Sono tutt’ora in corso perquisizioni nelle province di Roma, Varese e Sassari, seguite dal sequestro preventivo di immobili, automezzi e conti correnti per un valore di oltre un milione di euro.

Dallo sviluppo degli elementi investigativi è emerso il ruolo di due soggetti, padre e figlio, entrambi arrestati nel corso dell’operazione odierna, i cui profili si sono subito rivelati interessanti, poiché gli stessi – già destinatari di misura di prevenzione – erano in stretti rapporti con soggetti di spicco della criminalità romana.

I reati contestati nell’ordinanza eseguita oggi sono frutto della costituzione di un radicato sistema di concessione di prestiti di denaro a tassi di interesse usurari nella Capitale.

Sfruttando l’onda lunga della crisi che ha colpito i mercati a seguito della bolla speculativa immobiliare nel 2008, padre e figlio sono divenuti punto di riferimento per alcuni imprenditori in difficoltà finanziaria per elargire crediti e prestiti facili, pretendendo un tasso di interesse mensile pari al 10%.

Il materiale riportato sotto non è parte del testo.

(** * GRU weather forecaster firmware (gru_forecasting.ino)

    A shallow embedding of the forecasting cycle of the sketch
    [arudino_firmware/gru_forecasting/gru_forecasting.ino]: the circular
    history buffer ([addReading]), the preparation of the model input, the
    denormalisation of the forecast, the decision engine at the end of
    [runForecast], and the [setup] / [loop] orchestration around them.

    Modelling choices.
    - A C [float] is a rational number or NaN ([float] below).  Arithmetic
      is exact: rounding, infinities and signed zeros are not modelled.
      Every comparison with NaN is false, as in IEEE 754.
    - Global variables of the sketch are the fields of [State]; the static
      local [lastReadingTime] of [loop] is one of them.
    - [int] loop counters, tensor indices and [bufferHead] are [nat]; none
      exceeds 180.  [unsigned long] is a [Z] reduced modulo 2^32 where the
      code subtracts or stores.
    - Calls to [Serial] and to the MicroTFLite engine are recorded, in
      program order, as a list of [event]s.  What the engine and the sensor
      answer is an input of the model ([Model], [Boot], [Tick]).  The ghost
      event [Call_runForecast] marks each entry of [runForecast] with the
      globals at that moment.
    - A [while(1);] halt is the outcome [None] of [setup].

    The [setup] and [runForecast] of the repository's earlier sketch are
    modelled in the module [Earlier], after the definitions of this one. *)

From Stdlib Require Import ZArith QArith Qcanon Lia.
From stdpp Require Import base list strings numbers.

Local Open Scope nat_scope.

(** ** Scalars *)

Inductive float : Type :=
  | NaN
  | Fin (q : Qc).

#[global] Instance float_inhabited : Inhabited float := populate NaN.

(** The decimal literal [n / d]. *)
Definition dec (n : Z) (d : positive) : float := Fin (Q2Qc (n # d)).

Definition fadd (x y : float) : float :=
  match x, y with Fin a, Fin b => Fin (a + b)%Qc | _, _ => NaN end.

Definition fsub (x y : float) : float :=
  match x, y with Fin a, Fin b => Fin (a - b)%Qc | _, _ => NaN end.

Definition fmul (x y : float) : float :=
  match x, y with Fin a, Fin b => Fin (a * b)%Qc | _, _ => NaN end.

(** Division by zero has no finite result; the sketch only divides by the
    non-zero constants [STDS] and [100.0F]. *)
Definition fdiv (x y : float) : float :=
  match x, y with
  | Fin a, Fin b => if decide (b = 0%Qc) then NaN else Fin (a / b)%Qc
  | _, _ => NaN
  end.

(** [x < y] and [x > y] of C. *)
Definition flt (x y : float) : bool :=
  match x, y with Fin a, Fin b => bool_decide (a < b)%Qc | _, _ => false end.

Definition fgt (x y : float) : bool := flt y x.

Definition isnan (x : float) : bool :=
  match x with NaN => true | Fin _ => false end.

(** ** Configuration *)

Definition MEANS : list float :=
  [dec 258489 10000; dec 716869 10000; dec 10143396 10000].
Definition STDS : list float :=
  [dec 18326 10000; dec 82414 10000; dec 15094 10000].

Definition HISTORY_STEPS : nat := 30.
Definition PREDICT_STEPS : nat := 60.
Definition FEATURES : nat := 3.

(** ** Global state *)

(** One row [historyBuffer[k]] of the buffer: [{t, h, p}]. *)
Record Reading : Type := mkReading {
  temperature : float;
  humidity : float;
  pressure : float
}.

Definition zeroReading : Reading := mkReading (Fin 0) (Fin 0) (Fin 0).

#[global] Instance Reading_inhabited : Inhabited Reading := populate zeroReading.

Record State : Type := mkState {
  historyBuffer : list Reading;
  bufferHead : nat;
  bufferFilled : bool;
  lastReadingTime : Z
}.

(** The globals as the C runtime initialises them: the array is zeroed. *)
Definition initial_state : State :=
  mkState (replicate HISTORY_STEPS zeroReading) 0 false 0.

(** ** addReading *)

Definition addReading (t h p : float) (s : State) : State :=
  let buf := <[bufferHead s := mkReading t h p]> (historyBuffer s) in
  let head := S (bufferHead s) in
  if HISTORY_STEPS <=? head
  then mkState buf 0 true (lastReadingTime s)
  else mkState buf head (bufferFilled s) (lastReadingTime s).

Definition insert_reading (s : State) (r : Reading) : State :=
  addReading (temperature r) (humidity r) (pressure r) s.

(** [K] calls of [addReading], in the order of the list. *)
Definition inserts (l : list Reading) (s : State) : State :=
  fold_left insert_reading l s.

(** ** Observable calls *)

Inductive event : Type :=
  | SerialPrint (s : string)                   (* Serial.print("...")  *)
  | SerialPrintln (s : string)                 (* Serial.println("...") *)
  | SerialPrintNat (n : nat)                   (* Serial.print(int) *)
  | SerialPrintFloat (x : float) (digits : nat)    (* Serial.print(x, digits) *)
  | SerialPrintlnFloat (x : float) (digits : nat)  (* Serial.println(x, digits) *)
  | ModelSetInput (x : float) (index : nat)
  | ModelRunInference (ok : bool)
  | ModelGetOutput (index : nat)
  | Call_runForecast (s : State).              (* ghost: entry of runForecast *)

(** The inference engine with its loaded model: from the input tensor, in
    index order, to failure or to the output tensor read by index. *)
Definition Model : Type := list float -> option (nat -> float).

Definition nl : string := String (Ascii.ascii_of_nat 10) "".

(** ** runForecast, part 1: the model input *)

Definition readIdx (s : State) : nat :=
  if bufferFilled s then bufferHead s else 0.

Definition bufPos (s : State) (i : nat) : nat :=
  (readIdx s + i) mod HISTORY_STEPS.

(** [(x - MEANS[f]) / STDS[f]] and [(y * STDS[f]) + MEANS[f]]. *)
Definition standardize (mean std x : float) : float := fdiv (fsub x mean) std.
Definition denormalize (mean std y : float) : float := fadd (fmul y std) mean.

Definition normalize (f : nat) (x : float) : float :=
  standardize (MEANS !!! f) (STDS !!! f) x.
Definition predict (f : nat) (y : float) : float :=
  denormalize (MEANS !!! f) (STDS !!! f) y.

(** The rows of the buffer in the order the input loop visits them. *)
Definition window (s : State) : list Reading :=
  map (fun i => historyBuffer s !!! bufPos s i) (seq 0 HISTORY_STEPS).

Definition normalize_row (r : Reading) : list float :=
  [normalize 0 (temperature r); normalize 1 (humidity r); normalize 2 (pressure r)].

(** One iteration of the input loop. *)
Definition input_step (s : State) (i : nat) : list event :=
  let row := historyBuffer s !!! bufPos s i in
  let nT := normalize 0 (temperature row) in
  let nH := normalize 1 (humidity row) in
  let nP := normalize 2 (pressure row) in
  (if i =? 0
   then [SerialPrint "Debug Input [0]: ";
         SerialPrintFloat nT 2; SerialPrint ", ";
         SerialPrintFloat nH 2; SerialPrint ", ";
         SerialPrintlnFloat nP 2]
   else [])
  ++ [ModelSetInput nT (i * FEATURES + 0);
      ModelSetInput nH (i * FEATURES + 1);
      ModelSetInput nP (i * FEATURES + 2)].

Definition prepare_input (s : State) : list event :=
  flat_map (input_step s) (seq 0 HISTORY_STEPS).

(** What [ModelSetInput] does to the engine's input tensor. *)
Definition set_input (tensor : list float) (e : event) : list float :=
  match e with
  | ModelSetInput x index => <[index := x]> tensor
  | _ => tensor
  end.

(** The input tensor once the input loop is over. *)
Definition model_input (s : State) : list float :=
  fold_left set_input (prepare_input s)
            (replicate (HISTORY_STEPS * FEATURES) NaN).

(** ** runForecast, part 3: reading the forecast *)

Record Stats : Type := mkStats {
  currentP : float;
  futureP : float;
  maxH : float;
  futureT : float
}.

Definition stats0 : Stats := mkStats (Fin 0) (Fin 0) (Fin 0) (Fin 0).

Per gestire i loro affari illeciti, i due principali indagati si sono avvalsi anche della collaborazione di altri soggetti dimoranti a Roma, tutti arrestati nel corso dell’operazione odierna, tra i quali un appartenente alle Forze dell’ordine già coinvolto in passato in vicende giudiziarie, che operavano come “riscossori” per conto loro, spesso ricorrendo a minacce per convincere i debitori a pagare i debiti usurati.

Purtroppo non è mancato il ricorso alla coazione fisica: in un caso la vittima usurata, che aveva oggettive difficoltà a reperire il denaro per pagare la rata del credito concesso illecitamente, è stata condotta con la forza in un’autorimessa dove è stata pesantemente minacciata di “conseguenze peggiori” se non avesse adempiuto al pagamento, con la promessa che, in caso contrario sarebbero ricorsi a non meglio specificate “amicizie mafiose”.

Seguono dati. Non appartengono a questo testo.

Lemma read_ref_spec r s mv w :
  objs w !! ref_obj r = Some s → mappings s !! ref_key r = Some mv →
  read_ref r w = Val (value mv) w.
Proof.
  intros Ho Hm. unfold read_ref, bind, load. by rewrite Ho, Hm.
Qed.

Lemma write_ref_wf r v w :
  wf w → match write_ref r v w with Val _ w' | Exc _ w' => wf w' | UB => True end.
Proof.
  intros Hw. unfold write_ref, bind, load, store.
  destruct (objs w !! ref_obj r) as [s|] eqn:Ho; [|done].
  destruct (mappings s !! ref_key r) as [mv|] eqn:Hm; [|done].
  rewrite Ho. wf_step; [done|by eexists| |].
  - apply (inv_write_effect _ mv); [by eapply wf_inv|done].
  - exact (wf_nodes w Hw (ref_obj r) s Ho).
Qed.

(** ** Iteration *)

Lemma node_key_app n k (l1 l2 : list (node * K)) :
  n ∉ l1.*1 → node_key n (l1 ++ (n, k) :: l2) = Some k.
Proof.
  induction l1 as [|p l1 IH]; intros Hn; simpl.
  - by rewrite decide_True.
  - rewrite decide_False.
    + apply IH. intros ?. apply Hn. csimpl. by right.
    + intros Heq. apply Hn. csimpl. rewrite Heq. left.
Qed.

Lemma node_next_app n k (l1 l2 : list (node * K)) :
  n ∉ l1.*1 → node_next n (l1 ++ (n, k) :: l2) = Some (head l2.*1).
Proof.
  induction l1 as [|p l1 IH]; intros Hn; simpl.
  - by rewrite decide_True.
  - rewrite decide_False.
    + apply IH. intros ?. apply Hn. csimpl. by right.
    + intros Heq. apply Hn. csimpl. rewrite Heq. left.
Qed.

Lemma begin_spec this a s w :
  ptrs w !! this = Some a → objs w !! a = Some s →
  begin this w = Val (Iterator (ListIter a (head (insertions s).*1)) this) w.
Proof. intros Hp Ho. unfold begin, bind, sp_get, load. by rewrite Hp, Ho. Qed.

Lemma end_spec this a s w :
  ptrs w !! this = Some a → objs w !! a = Some s →
  end_ this w = Val (Iterator (ListIter a None) this) w.
Proof. intros Hp Ho. unfold end_, bind, sp_get, load. by rewrite Hp, Ho. Qed.

Lemma traverse_spec this a s l2 : ∀ l1 fuel w,
  ptrs w !! this = Some a → objs w !! a = Some s → inv s →
  insertions s = l1 ++ l2 → length l2 ≤ fuel →
  wp (traverse fuel (Iterator (ListIter a (head l2.*1)) this)
               (Iterator (ListIter a None) this)) w
     (λ l w', l = omap (λ k, (λ mv, (k, value mv)) <$> mappings s !! k) l2.*2
              ∧ only_faults w w')
     (λ e w', e = injected_failure ∧ faults w ≠ [] ∧ only_faults w w').
Proof.
  induction l2 as [|[n k] l2 IH]; intros l1 fuel w Hp Ho Hi Hl Hfuel.
  { destruct fuel; simpl traverse; unfold iterator_eq; simpl;
      rewrite bool_decide_eq_true_2 by done; apply wp_ret;
      (split; [done|apply only_faults_refl]). }
  destruct fuel as [|fuel]; [simpl in Hfuel; lia|].
  assert (Hn : n ∉ l1.*1).
  { pose proof (inv_nodup s Hi) as Hnd. rewrite Hl, fmap_app in Hnd.
    apply NoDup_app in Hnd as (_ & Hnd & _). intros Hin. apply (Hnd n Hin). left. }
  assert (Hin : (n, k) ∈ insertions s).
  { rewrite Hl. apply elem_of_app. right. left. }
  destruct (inv_list_map s Hi _ _ Hin) as (mv & Hm & _).
  simpl traverse. unfold iterator_eq. simpl.
  rewrite bool_decide_eq_false_2 by (by intros [_ ?]).
  apply wp_bind. unfold iterator_deref. simpl.
  apply wp_bind. eapply wp_load; [done|]. rewrite Hl, node_key_app by done.
  apply wp_bind. eapply wp_mono; [by apply (at_const_spec this k a s w)|..].
  2:{ intros e w' He. destruct e; simpl in He.
      - destruct He as [He _]. by rewrite He in Hm.
      - done.
      - by split. }
  intros v w1 [(mv' & Hm' & ->) Hof]. rewrite Hm in Hm'. injection Hm' as <-.
  apply wp_ret.
  pose proof Hof as (fs & -> & Hq).
  apply wp_bind. unfold iterator_incr. simpl.
  apply wp_bind. eapply wp_load; [done|]. rewrite Hl, node_next_app by done.
  apply wp_ret. apply wp_bind.
  eapply wp_mono; [apply (IH (l1 ++ [(n, k)]) fuel); try done|..].
  - by rewrite Hl, <- app_assoc.
  - simpl in Hfuel. lia.
  - intros l w2 [-> Hof2]. apply wp_ret. split.
    + csimpl. by rewrite Hm.
    + by eapply only_faults_trans.
  - intros e w2 (-> & Hf2 & Hof2). split; [done|]. split.
    + intros Hnil. apply Hf2. wsimpl. auto.
    + by eapply only_faults_trans.
Qed.

Lemma to_list_spec this a s w :
  wf w → ptrs w !! this = Some a → objs w !! a = Some s →
  wp (to_list this) w
     (λ l w', l = items s ∧ only_faults w w')
     (λ e w', e = injected_failure ∧ faults w ≠ [] ∧ only_faults w w').
Proof.
  intros Hw Hp Ho. unfold to_list, wp, bind.
  rewrite (begin_spec this a s), (end_spec this a s) by done.
  unfold size_, bind, sp_get, load. rewrite Hp, Ho. unfold ret.
  eapply (traverse_spec this a s (insertions s) []); try done.
  by eapply wf_inv.
Qed.

(** With an empty schedule the queries return and leave the state alone. *)
Lemma only_faults_quiet w w' : only_faults w w' → faults w = [] → w' = w.
Proof. intros (fs & -> & Hq) Hf. rewrite (Hq Hf), <- Hf. by destruct w. Qed.

Lemma to_list_run this a s w :
  wf w → ptrs w !! this = Some a → objs w !! a = Some s → faults w = [] →
  to_list this w = Val (items s) w.
Proof.
  intros Hw Hp Ho Hf. pose proof (to_list_spec this a s w Hw Hp Ho) as Hwp.
  unfold wp in Hwp. destruct (to_list this w) as [l w'|e w'|]; [| |done].
  - destruct Hwp as [-> Hof]. by rewrite (only_faults_quiet _ _ Hof Hf).
  - by destruct Hwp as (_ & ? & _).
Qed.

Lemma contains_run this k a s w :
  ptrs w !! this = Some a → objs w !! a = Some s → faults w = [] →
  contains this k w = Val (bool_decide (is_Some (mappings s !! k))) w.
Proof.
  intros Hp Ho Hf. pose proof (contains_spec this k a s w Hp Ho) as Hwp.
  unfold wp in Hwp. destruct (contains this k w) as [l w'|e w'|]; [| |done].
  - destruct Hwp as [-> Hof]. by rewrite (only_faults_quiet _ _ Hof Hf).
  - by destruct Hwp as (_ & ? & _).
Qed.

Lemma size_run this a s w :
  ptrs w !! this = Some a → objs w !! a = Some s →
  size_ this w = Val (length (insertions s)) w.
Proof. intros Hp Ho. unfold size_, bind, sp_get, load. by rewrite Hp, Ho. Qed.
(** * Connection establishment in go-libp2p: a shallow embedding

    The development follows three source units:
    - [pstoreds]: the cache interface of the datastore-backed peerstore and
      its no-op implementation (p2p/host/peerstore/pstoreds/cache.go);
    - [client]: the circuit-relay client seen as a transport (second unit of
      the same source file);
    - [libp2pquic]: the QUIC listener, its accept loop and the wrapping of a
      raw QUIC session (p2p/transport/quic/listener.go).

    Go values are modelled as follows.  An [error] is the message it carries;
    a call returning [(T, error)] is a [result T]; a method that mutates its
    receiver or a collaborator is a function on an explicit [World].  Every
    call made on a collaborator that matters for resource accounting is
    appended to the world's [trace], oldest first.  Logging is not
    modelled. *)

From stdpp Require Import gmap strings list fin_maps.
From Stdlib Require Import ZArith NArith.

Open Scope string_scope.
Open Scope list_scope.

(** ** Errors and results *)

Definition error : Type := string.

Inductive result (A : Type) : Type :=
| Ok (a : A)
| Err (e : error).
Arguments Ok {A} a.
Arguments Err {A} e.

Definition isOk {A} (r : result A) : bool :=
  match r with Ok _ => true | Err _ => false end.

(** ** go-multiaddr, as far as the sources use it

    A multiaddress is the sequence of its protocol components.
    [ValueForProtocol] walks the components in order and answers with the
    value of the first one that carries the requested code. *)
Module ma.

Record Component : Type := mkComponent { Code : Z; Value : string }.

Definition Multiaddr : Type := list Component.

Definition P_CIRCUIT : Z := 290.
Definition P_QUIC_V1 : Z := 461.

Definition ErrProtocolNotFound : error := "protocol not found in multiaddr".

Fixpoint ValueForProtocol (m : Multiaddr) (code : Z) : result string :=
  match m with
  | [] => Err ErrProtocolNotFound
  | c :: m' => if Z.eqb (Code c) code then Ok (Value c)
               else ValueForProtocol m' code
  end.

(** The address has a component of protocol [code]. *)
Definition contains (m : Multiaddr) (code : Z) : Prop :=
  exists c, c ∈ m /\ Code c = code.

End ma.

(** ** core/network and core/peer, as far as the sources use them *)
Module peer.
Definition ID : Type := string.
End peer.

Module network.

Inductive Direction : Type := DirUnknown | DirInbound | DirOutbound.

(** Modelled from the spec: the connection error codes are declared in
    core/network, outside the sources at hand.  Section 6 of the
    specification requires the codes used for closing to stay
    distinguishable; they are the constructors of an enumeration. *)
Inductive ConnErrorCode : Type :=
| ConnNoError
| ConnResourceLimitExceeded
| ConnGated.

(** A [ConnManagementScope] is a handle on the resource manager. *)
Definition ConnManagementScope : Type := nat.

(** The resource manager interface.  [R] is the manager's own state; the
    admission policy is whatever the instance decides. *)
Class ResourceManager (R : Type) : Type := {
  OpenConnection :
    R -> Direction -> bool -> ma.Multiaddr -> result ConnManagementScope * R;
  SetPeer : R -> ConnManagementScope -> peer.ID -> option error * R;
  Done : R -> ConnManagementScope -> R
}.

(** The calls a transport makes on the resource manager and on scopes. *)
Inductive ScopeCall : Type :=
| CallOpenConnection (dir : Direction) (usefd : bool) (addr : ma.Multiaddr)
    (res : result ConnManagementScope)
| CallSetPeer (s : ConnManagementScope) (p : peer.ID) (res : option error)
| CallDone (s : ConnManagementScope).

Definition isDone (s : ConnManagementScope) (c : ScopeCall) : bool :=
  match c with
  | CallDone s' => Nat.eqb s' s
  | _ => false
  end.

Definition isOpen (c : ScopeCall) : bool :=
  match c with
  | CallOpenConnection _ _ _ _ => true
  | _ => false
  end.

End network.

(** ** pstoreds: the cache interface and the no-op cache *)
Module pstoreds.

(** Go's zero value of a type, [*new(V)]. *)
Class Zero (V : Type) : Type := zero : V.

#[export] Instance Zero_nat : Zero nat := 0.
#[export] Instance Zero_Z : Zero Z := 0%Z.
#[export] Instance Zero_string : Zero string := "".
#[export] Instance Zero_bool : Zero bool := false.

(** The methods accessed from ARCCache.  [Add] and [Remove] may change the
    cache, so they return it. *)
Class cache (K V C : Type) : Type := {
  Get : C -> K -> V * bool;
  Add : C -> K -> V -> C;
  Remove : C -> K -> C;
  Contains : C -> K -> bool;
  Peek : C -> K -> V * bool;
  Keys : C -> list K
}.

(** [noopCache] is a struct without fields. *)
Inductive noopCache (K V : Type) : Type := mkNoopCache.
Arguments mkNoopCache {K V}.

Section Noop.
Context {K V : Type} `{Zero V}.

Definition noop_Get (_ : noopCache K V) (_ : K) : V * bool := (zero, false).
Definition noop_Add (c : noopCache K V) (_ : K) (_ : V) : noopCache K V := c.
Definition noop_Remove (c : noopCache K V) (_ : K) : noopCache K V := c.
Definition noop_Contains (_ : noopCache K V) (_ : K) : bool := false.
Definition noop_Peek (_ : noopCache K V) (_ : K) : V * bool := (zero, false).
(** The named result [keys] is returned as declared: the nil slice. *)
Definition noop_Keys (_ : noopCache K V) : list K := [].

#[export] Instance noopCache_cache : cache K V (noopCache K V) := {
  Get := noop_Get;
  Add := noop_Add;
  Remove := noop_Remove;
  Contains := noop_Contains;
  Peek := noop_Peek;
  Keys := noop_Keys
}.

End Noop.

(** Write operations, to talk about histories of a cache. *)
Inductive WriteOp (K V : Type) : Type :=
| OpAdd (k : K) (v : V)
| OpRemove (k : K).
Arguments OpAdd {K V} k v.
Arguments OpRemove {K V} k.

Definition applyOp {K V C} `{cache K V C} (c : C) (op : WriteOp K V) : C :=
  match op with
  | OpAdd k v => Add c k v
  | OpRemove k => Remove c k
  end.

Definition applyOps {K V C} `{cache K V C} (c : C) (ops : list (WriteOp K V)) : C :=
  foldl applyOp c ops.

End pstoreds.

(** ** A state-and-error monad for code that talks to collaborators

    [M W A] is a computation over a world [W] that either yields an [A] or
    stops with an error, Go's [if err != nil { return nil, err }]. *)
Definition M (W A : Type) : Type := W -> result A * W.

Definition ret {W A} (a : A) : M W A := fun w => (Ok a, w).

Definition bind {W A B} (m : M W A) (k : A -> M W B) : M W B :=
  fun w =>
    match m w with
    | (Ok a, w') => k a w'
    | (Err e, w') => (Err e, w')
    end.

Notation "x <- m ;; k" := (bind m (fun x => k))
  (at level 100, m at next level, right associativity).

Definition failWith {W A} (e : error) : M W A := fun w => (Err e, w).

(** A call on a collaborator that has no effect on the world. *)
Definition pureCall {W A} (r : result A) : M W A := fun w => (r, w).

(** ** client: the circuit-relay client as a transport *)
Module client.
Import network.

(** The raw relayed connection produced by the client's [dial]. *)
Record Conn : Type := mkConn { connID : nat; relayedTo : peer.ID }.

#[export] Instance Conn_eq_dec : EqDecision Conn.
Proof. solve_decision. Defined.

Gli approfondimenti investigativi, operati tramite attività di intercettazione e di analisi patrimoniale dei beni e dei conti bancari  degli indagati, hanno evidenziato che i componenti del nucleo familiare conducono un elevato tenore di vita (viaggi all’estero, automobili di  lusso) e sono proprietari, anche per il tramite  di beni formalmente intestati a prestanome, di un patrimonio immobiliare e mobiliare di valore stimato per oltre un milione di euro, notevolmente sproporzionato rispetto ai redditi dichiarati al fisco (il padre ha dichiarato, fino al 2015, redditi per 4.800 € all’anno e il figlio risulta dipendente, per gli ultimi due anni, di un’impresa di pulizie).